Share: Specify a group of shares to be considered.
Show Details
Show the detailed information of the files corresponding to the selected row from the global / filtered view.
Charts
Show the pie charts for the selected row from the global / filtered view. The charts could be based on size or file numbers for all categories (Duplicated, Unchanged, etc.).
Show Duplicates
Show all files that are duplicated with the selected file.
Other reports
These reports are already included in the “One-click generated reports.” However, they can be customized in a more powerful way from DS-User > Tools Menu > LAN Storage Discovery: report_name.
 
 
Report
Description
Large Files report
List top n (default is 100) large files whose duplicate count is at least equal to the given value (default is all files) for the specified share or all shares.
Extension report
There are two kinds of reports.
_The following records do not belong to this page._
(* ===== verification/PsdClaims.v ===== *)
(** * The serial downloader: the scan for bad blocks, the choice of a partition, and a
    simulated device for the witnesses. *)

From S2P Require Import Prelude.
From S2P Require Import Pages.
From S2P Require Import Psd.
From S2P Require Import PsdSpec.

(** ** The scan for bad blocks *)

Section scan.
Context {F : Type} `{PsdLaws F info fd oid nb}.
Context (Hes : 0 < pi_erasesz info) (Hmax : nb * pi_erasesz info + pi_erasesz info <= 4294967296).
#[local] Abbreviation es := (pi_erasesz info).

Definition used (t : dbbt_t) : list Z := take (Z.to_nat (db_entries t)) (db_bad t).
Definition room (t : dbbt_t) : nat := Z.to_nat (BCB_BB_MAX - db_entries t).
Definition table_ok (t : dbbt_t) : Prop := 0 <= db_entries t < BCB_BB_MAX /\ zlen (db_bad t) = BCB_BB_MAX.

Definition bad_blocks (bad : Z -> bool) (b n : Z) : list Z := filter (fun b => bad b = true) (seqZ b n).

Lemma bad_blocks_cons bad b n : 0 < n ->
  bad_blocks bad b n = (if bad b then [b] else []) ++ bad_blocks bad (b + 1) (n - 1).
Proof.
  intros Hn. unfold bad_blocks. rewrite seqZ_cons by done.
  replace (Z.succ b) with (b + 1) by lia. replace (Z.pred n) with (n - 1) by lia.
  destruct (bad b) eqn:E; [by rewrite filter_cons_True|]. rewrite filter_cons_False; [done|]. by rewrite E.
Qed.

Lemma bad_blocks_ext bad bad' b n : (forall c, bad' c = bad c) -> bad_blocks bad' b n = bad_blocks bad b n.
Proof. intros E. unfold bad_blocks. apply list_filter_iff. intros q. by rewrite E. Qed.

(** Recording one block. *)
Lemma record_bad t b : table_ok t -> exists bad, wr (db_bad t) (db_entries t) b = Some bad /\
  used (Dbbt (db_entries t + 1) bad) = used t ++ [b] /\ zlen bad = BCB_BB_MAX.
Proof.
  intros [Ht Hl]. destruct (list_split_at (db_bad t) (db_entries t)) as (l & k & E & Hk); [lia|].
  destruct k as [|x k]; [rewrite E, app_nil_r in Hl; lia|].
  exists (l ++ b :: k). rewrite E. split; [by apply wr_app|]. split.
  - unfold used. simpl. rewrite E, <- Hk.
    replace (take (Z.to_nat (zlen l)) (l ++ x :: k)) with l by (symmetry; apply take_zlen_app).
    replace (Z.to_nat (zlen l + 1)) with (length l + 1)%nat by (unfold zlen; lia).
    by rewrite take_app_add.
  - rewrite E in Hl. zlia.
Qed.

Lemma check_loop_ok : forall n fuel b t f, (n < fuel)%nat -> 0 <= b -> b + Z.of_nat n <= nb -> table_ok t -> exists t' f',
  check_loop fuel info oid (b * es) ((b + Z.of_nat n) * es) t f = Some (t', f') /\ psd_same f f' /\
  used t' = used t ++ take (room t) (bad_blocks (pv_bad f) b (Z.of_nat n)) /\
  db_entries t' = zlen (used t') /\ db_entries t' <= BCB_BB_MAX /\ zlen (db_bad t') = BCB_BB_MAX.
Proof.
  induction n as [|n IH]; intros [|fuel] b t f Hfuel Hb Hn Ht; try lia; simpl.
  - replace (b + Z.of_nat 0) with b by lia. rewrite Z.ltb_irrefl. exists t, f.
    change (bad_blocks (pv_bad f) b (Z.of_nat 0)) with (@nil Z). rewrite take_nil, app_nil_r.
    destruct Ht as [Ht Hl]. unfold used. split_and!; [done..| |lia|done]. zlia.
  - destruct (Z.ltb_spec (b * es) ((b + Z.of_nat (S n)) * es)); [|nia].
    destruct (isBad_eq f b) as (r & f1 & -> & [Hs1 Hs2] & _ & Hr); [lia..|]. rewrite Hr.
    rewrite bad_blocks_cons by lia.
    replace (Z.of_nat (S n) - 1) with (Z.of_nat n) by lia.
    rewrite u32_small by nia. replace (b * es + es) with ((b + 1) * es) by lia.
    replace (b + Z.of_nat (S n)) with (b + 1 + Z.of_nat n) by lia.
    rewrite Z.div_mul by lia. destruct (pv_bad f b) eqn:Eb; simpl.
    + destruct (record_bad t b Ht) as (bad & -> & Hu & Hl). simpl. destruct Ht as [Ht Hlt].
      assert (Hroom : room t = S (Z.to_nat (BCB_BB_MAX - (db_entries t + 1)))) by (unfold room; lia).
      assert (Huz : zlen (used t) = db_entries t) by (unfold used; zlia).
      rewrite Hroom. simpl. destruct (Z.leb_spec BCB_BB_MAX (db_entries t + 1)).
      * exists (Dbbt (db_entries t + 1) bad), f1. replace (BCB_BB_MAX - (db_entries t + 1)) with 0 by lia.
        rewrite Hu. simpl. split_and!; try done; [zlia|lia].
      * destruct (IH fuel (b + 1) (Dbbt (db_entries t + 1) bad) f1) as (t' & f' & E & [Hs3 Hs4] & Hu' & He & Hm & Hl');
          [lia..|split; [simpl; lia|done]|].
        exists t', f'. split; [done|]. split; [split; intros; [by rewrite Hs3|by rewrite Hs4]|].
        split; [|done]. rewrite Hu', Hu. rewrite (bad_blocks_ext (pv_bad f)) by done.
        by rewrite <- (assoc_L (++)).
    + destruct (Z.leb_spec BCB_BB_MAX (db_entries t)); [destruct Ht; lia|].
      destruct (IH fuel (b + 1) t f1) as (t' & f' & E & [Hs3 Hs4] & Hu' & Hrest); [lia..|done|].
      exists t', f'. split; [done|]. split; [split; intros; [by rewrite Hs3|by rewrite Hs4]|].
      split; [|done]. by rewrite Hu', (bad_blocks_ext (pv_bad f)).
Qed.

(** The scan of a range of blocks ends, never leaves the table, and appends the bad
    blocks of the range in order as far as the table has room; it fails exactly when
    the table is full. *)
Theorem checkRange_records b n t (f : F) :
  0 <= b -> 0 <= n -> b + n <= nb -> table_ok t -> exists r t' f',
  flashmng_checkRange info oid (b * es) (n * es) t f = Some (r, t', f') /\ psd_same f f' /\
  used t' = used t ++ take (room t) (bad_blocks (pv_bad f) b n) /\
  db_entries t' = zlen (used t') /\ zlen (db_bad t') = BCB_BB_MAX /\
  (r = -1 /\ db_entries t' = BCB_BB_MAX \/ r = 0 /\ table_ok t').
Proof.
  intros Hb Hn Hbn Ht. unfold flashmng_checkRange. rewrite Z.div_mul by lia.
  replace (b * es + n * es) with ((b + Z.of_nat (Z.to_nat n)) * es) by lia. rewrite u32_small by nia.
  destruct (check_loop_ok (Z.to_nat n) (S (Z.to_nat (n + 1))) b t f) as (t' & f' & -> & Hs & Hu & He & Hm & Hl);
    [lia..|done|].
  rewrite Z2Nat.id in Hu by lia. eexists _, t', f'. split; [reflexivity|]. split_and!; [done..|].
  pose proof (zlen_nonneg (used t')). destruct (Z.leb_spec BCB_BB_MAX (db_entries t')); [left; lia|right].
  split; [done|]. split; [lia|done].
Qed.
End scan.

(** ** Choosing a partition *)

Section choose.
Context {F : Type} `{PsdFlash F}.
Context (eReport1 atSize atDev : Z).

Lemma rd_wr_other (files files' : list filedes) i j x : wr files i x = Some files' -> i <> j ->
  rd files' j = rd files j /\ zlen files' = zlen files.
Proof.
  unfold wr. intros Hw Hij. destruct ((0 <=? i) && (i <? zlen files)) eqn:E; [|done]. bprop. simplify_eq.
  split; [|apply zlen_insert]. unfold rd. destruct (Z.leb_spec 0 j); [|done]. apply list_lookup_insert_ne. lia.
Qed.

Lemma lookup_files_frame n names : forall i files (f : F) files' f',
  lookup_files n i names files f = Some (files', f') ->
  zlen files' = zlen files /\ forall j, i - 1 + zlen names <= j -> rd files' j = rd files j.
Proof.
  induction names as [|name names IH]; intros i files f files' f' E; simpl in E; [by simplify_eq|].
  obind E. destruct x as [oid f1]. obind E. obind E. rename x0 into files1, E2 into Hw.
  apply IH in E as [Hl Hr]. rewrite zlen_cons. split.
  - rewrite Hl. by apply (rd_wr_other _ _ _ (i + 1 + zlen names) _ Hw); zlia.
  - intros j Hj. rewrite Hr by zlia. apply (rd_wr_other _ _ _ _ _ Hw). zlia.
Qed.

Lemma open_files_frame names : forall i files (f : F) nfiles files' f',
  open_files i names files f = Some (true, nfiles, files', f') ->
  nfiles = i + zlen names /\ zlen files' = zlen files /\ forall j, nfiles - 1 <= j -> rd files' j = rd files j.
Proof.
  induction names as [|name names IH]; intros i files f nfiles files' f' E; simpl in E.
  { simplify_eq. split; [|done]. zlia. }
  destruct (psd_open name f) as [fd f1]. obind E. obind E. rename x0 into files1, E1 into Hw.
  destruct (fd <? 0); [done|]. apply IH in E as (-> & Hl & Hr). rewrite zlen_cons. split; [lia|]. split.
  - rewrite Hl. by apply (rd_wr_other _ _ _ (i + 1 + zlen names) _ Hw); zlia.
  - intros j Hj. rewrite Hr by zlia. apply (rd_wr_other _ _ _ _ _ Hw). zlia.
Qed.

(** After a start with [args] the numbers [zlen args] and [zlen args + 1], which name no
    argument, are accepted: they select a slot that was never opened (descriptor 0), or
    the memory behind the array. *)
Theorem changePartition_past_end n args (f0 f1 f2 g : F) files0 nfiles files p number :
  lookup_files n 1 args (ps_files psd_common) f0 = Some (files0, f1) ->
  open_files 1 args files0 f1 = Some (true, nfiles, files, f2) ->
  ps_files p = files -> ps_nfiles p = nfiles -> zlen args < FILES_SIZE ->
  number = zlen args \/ number = zlen args + 1 ->
  if number =? FILES_SIZE then psd_changePartition eReport1 atSize atDev number p g = None
  else exists err p' g', psd_changePartition eReport1 atSize atDev number p g = Some (err, p', g') /\
         ps_f p' = number /\ rd (ps_files p') number = Some (Filedes 0 0).
Proof.
  intros El Eo Hf Hn Hargs Hnum. apply lookup_files_frame in El as [Hl Hr].
  apply open_files_frame in Eo as (Hc & Hl' & Hr'). pose proof (zlen_nonneg args). unfold FILES_SIZE in *.
  unfold psd_changePartition. rewrite (u8_small number) by lia. rewrite Hn.
  destruct (Z.ltb_spec nfiles number); [lia|]. rewrite Hf.
  assert (E : rd files number = rd (ps_files psd_common) number) by (rewrite Hr', Hr by lia; done).
  destruct (Z.eqb_spec number 16) as [->|].
  - by rewrite E.
  - assert (E2 : rd files number = Some (Filedes 0 0)).
    { rewrite E. unfold rd, psd_common. cbn [ps_files]. destruct (Z.leb_spec 0 number); [|lia].
      apply lookup_replicate. split; [done|]. unfold FILES_SIZE. lia. }
    rewrite E2. simpl. destruct (flashmng_getAttr atSize 0 g) as [[sz|] g1]; simpl.
    + destruct (flashmng_getAttr atDev 0 g1) as [[offs|] g2]; simpl; eexists _, _, _; (split; [reflexivity|]);
        simpl; rewrite Hf; done.
    + eexists _, _, _. split; [reflexivity|]. simpl. by rewrite Hf.
Qed.
End choose.

(** ** A simulated partition

    Four blocks of two pages of four bytes; block 1 is bad. *)

Definition psim_info : psd_info := PInfo 4 8 1.
Record psim := PSim { ps_pos : Z; ps_pages : Z -> bytes }.
Definition psim_bad (b : Z) : bool := b =? 1.

#[export] Instance psim_flash : PsdFlash psim := {
  psd_msg _ rq f :=
    match rq with
    | RqIsBad a => (PReply 0 (if psim_bad (a / 8) then 1 else 0) 0 [], f)
    | RqGetAttr _ => (PReply 0 0 32 [], f)
    | _ => (PReply (-1) 0 0 [], f)
    end;
  psd_lseek _ o wh f :=
    let pos := match wh with SEEK_SET => o | SEEK_CUR => ps_pos f + o end in (pos, PSim pos (ps_pages f));
  psd_write _ data f :=
    if (zlen data =? 4) && negb (psim_bad (ps_pos f / 8)) && (ps_pos f <? 32)
    then (4, PSim (ps_pos f + 4) (fun q => if q =? ps_pos f / 4 then data else ps_pages f q)) else (-1, f);
  psd_close _ f := f;
  psd_lookup _ f := (Some 7, f);
  psd_open _ f := (3, f);
  psd_infomsg _ f := (Some psim_info, f);
}.
#[export] Instance psim_view : PsdView psim := { pv_pos := ps_pos; pv_page := ps_pages; pv_bad _ := psim_bad }.

#[export] Instance psim_laws : PsdLaws psim psim_info 3 7 4.
Proof.
  split; simpl.
  - intros f b Hb. eexists _, f. split; [reflexivity|]. split; [done|]. split; [done|]. split; [done|]. simpl.
    rewrite Z.div_mul by done. by destruct (psim_bad b).
  - intros f o Ho. eexists. split; [reflexivity|]. done.
  - intros f o Ho Hp. eexists. split; [reflexivity|]. done.
  - intros f q data Hq Hpos Hd Hin Hb. rewrite Hpos, Hd, Hb. simpl.
    destruct (Z.ltb_spec (q * 4) 32); [|lia]. eexists. split; [reflexivity|]. simpl.
    rewrite Z.div_mul by done. rewrite Z.eqb_refl. split_and!; try done; [lia|].
    intros q' Hne. by destruct (Z.eqb_spec q' q).
Qed.

(** Six bytes at page 1: the rest of block 0, and, as block 1 is bad, block 2. *)
Definition ex_psim : psim := PSim 0 (fun _ => []).
Definition ex_psd : psd_t := Psd true None 32 0 2 0 (Filedes 3 7 :: replicate 15 (Filedes 0 0)).
Definition ex_cmd : sdp_cmd_t := SdpCmd SDP_WRITE_FILE 4 0 6 0.
Definition ex_groups : list (list bytes) := [[[1; 2]; [3; 4]]; [[5; 6]]].

Lemma write_session_witness : exists f',
  psd_loop 1 2 3 4 0 0 0 0 (fun _ b => b) psim_info (fun _ => 0) 3 3 5 true None ex_psd
    (World (cmd_report ex_cmd :: (data_report <$> concat ex_groups) ++ cmd_report close_cmd :: []) [] [] ex_psim) =
  Some (0, set_run false ex_psd,
        World [] [] ([] ++ complete_reports SDP_WRITE_FILE ++ complete_reports SDP_WRITE_REGISTER) f') /\
  stored (info := psim_info) ex_psim f' (good_pages 4 8 4 2 psim_bad 1) ex_groups.
Proof.
  apply (write_session (fd := 3) (oid := 7) 2 ltac:(done) ltac:(done) ltac:(done) ltac:(done) ltac:(done)
           1 2 3 4 0 0 0 0 (fun _ b => b) (fun _ => 0) 3 5 true 0 ex_cmd 1 ex_groups None ex_psd [] [] ex_psim).
  - repeat split; vm_compute; done.
  - done.
  - done.
  - done.
  - repeat split; try (vm_compute; reflexivity); repeat constructor; discriminate.
  - repeat constructor.
  - vm_compute. lia.
  - done.
  - done.
  - vm_compute. discriminate.
  - done.
  - by right.
  - vm_compute. lia.
Defined.

Lemma checkRange_records_witness : exists r t' f',
  flashmng_checkRange psim_info 7 (0 * 8) (4 * 8) dbbt_new ex_psim = Some (r, t', f') /\ psd_same ex_psim f' /\
  used t' = used dbbt_new ++ take (room dbbt_new) (bad_blocks psim_bad 0 4) /\
  db_entries t' = zlen (used t') /\ zlen (db_bad t') = BCB_BB_MAX /\
  (r = -1 /\ db_entries t' = BCB_BB_MAX \/ r = 0 /\ table_ok t').
Proof.
  apply (checkRange_records (info := psim_info) (fd := 3) (oid := 7) (nb := 4) ltac:(done) ltac:(done) 0 4 dbbt_new ex_psim);
    try lia. split; [done|]. by vm_compute.
Defined.

Lemma changePartition_past_end_witness :
  let files := [Filedes 3 7; Filedes 3 7] ++ replicate 14 (Filedes 0 0) in
  if 3 =? FILES_SIZE then psd_changePartition 1 0 0 3 (Psd true None 0 0 3 0 files) ex_psim = None
  else exists err p' g', psd_changePartition 1 0 0 3 (Psd true None 0 0 3 0 files) ex_psim = Some (err, p', g') /\
         ps_f p' = 3 /\ rd (ps_files p') 3 = Some (Filedes 0 0).
Proof.
  apply (changePartition_past_end 1 0 0 1 [bstr "a"; bstr "b"] ex_psim ex_psim ex_psim ex_psim
           ([Filedes 0 7; Filedes 0 7] ++ replicate 14 (Filedes 0 0)) 3
           ([Filedes 3 7; Filedes 3 7] ++ replicate 14 (Filedes 0 0))
           (Psd true None 0 0 3 0 ([Filedes 3 7; Filedes 3 7] ++ replicate 14 (Filedes 0 0))) 3);
    try reflexivity. by right.
Defined.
The “Top Report” shows the top n extensions ordered either by size or by file numbers for the specified range (a share or all shares). The “Customize Report” asks for a list of specific extensions and the range (specific shares). The total size and file numbers are also reported.
Access report
Reports the files and size for the given intervals, set within the given range (specific shares). An interval could be a number of days, weeks, months, or years.
Growth report
User provides the period for analysis: intervals (in days), range (specific shares), and type (total or new). Report shows the files and size for each interval that falls within the specified period.
Share usage report
Reports the files and size grouped by owner for the specified shares.
Unix Support Limitations (Linux DS-Clients)
Soft links and device files will be silently skipped. Hard links will be treated as regular files. If two hard links point to the same file, they will be considered as duplicates of each other.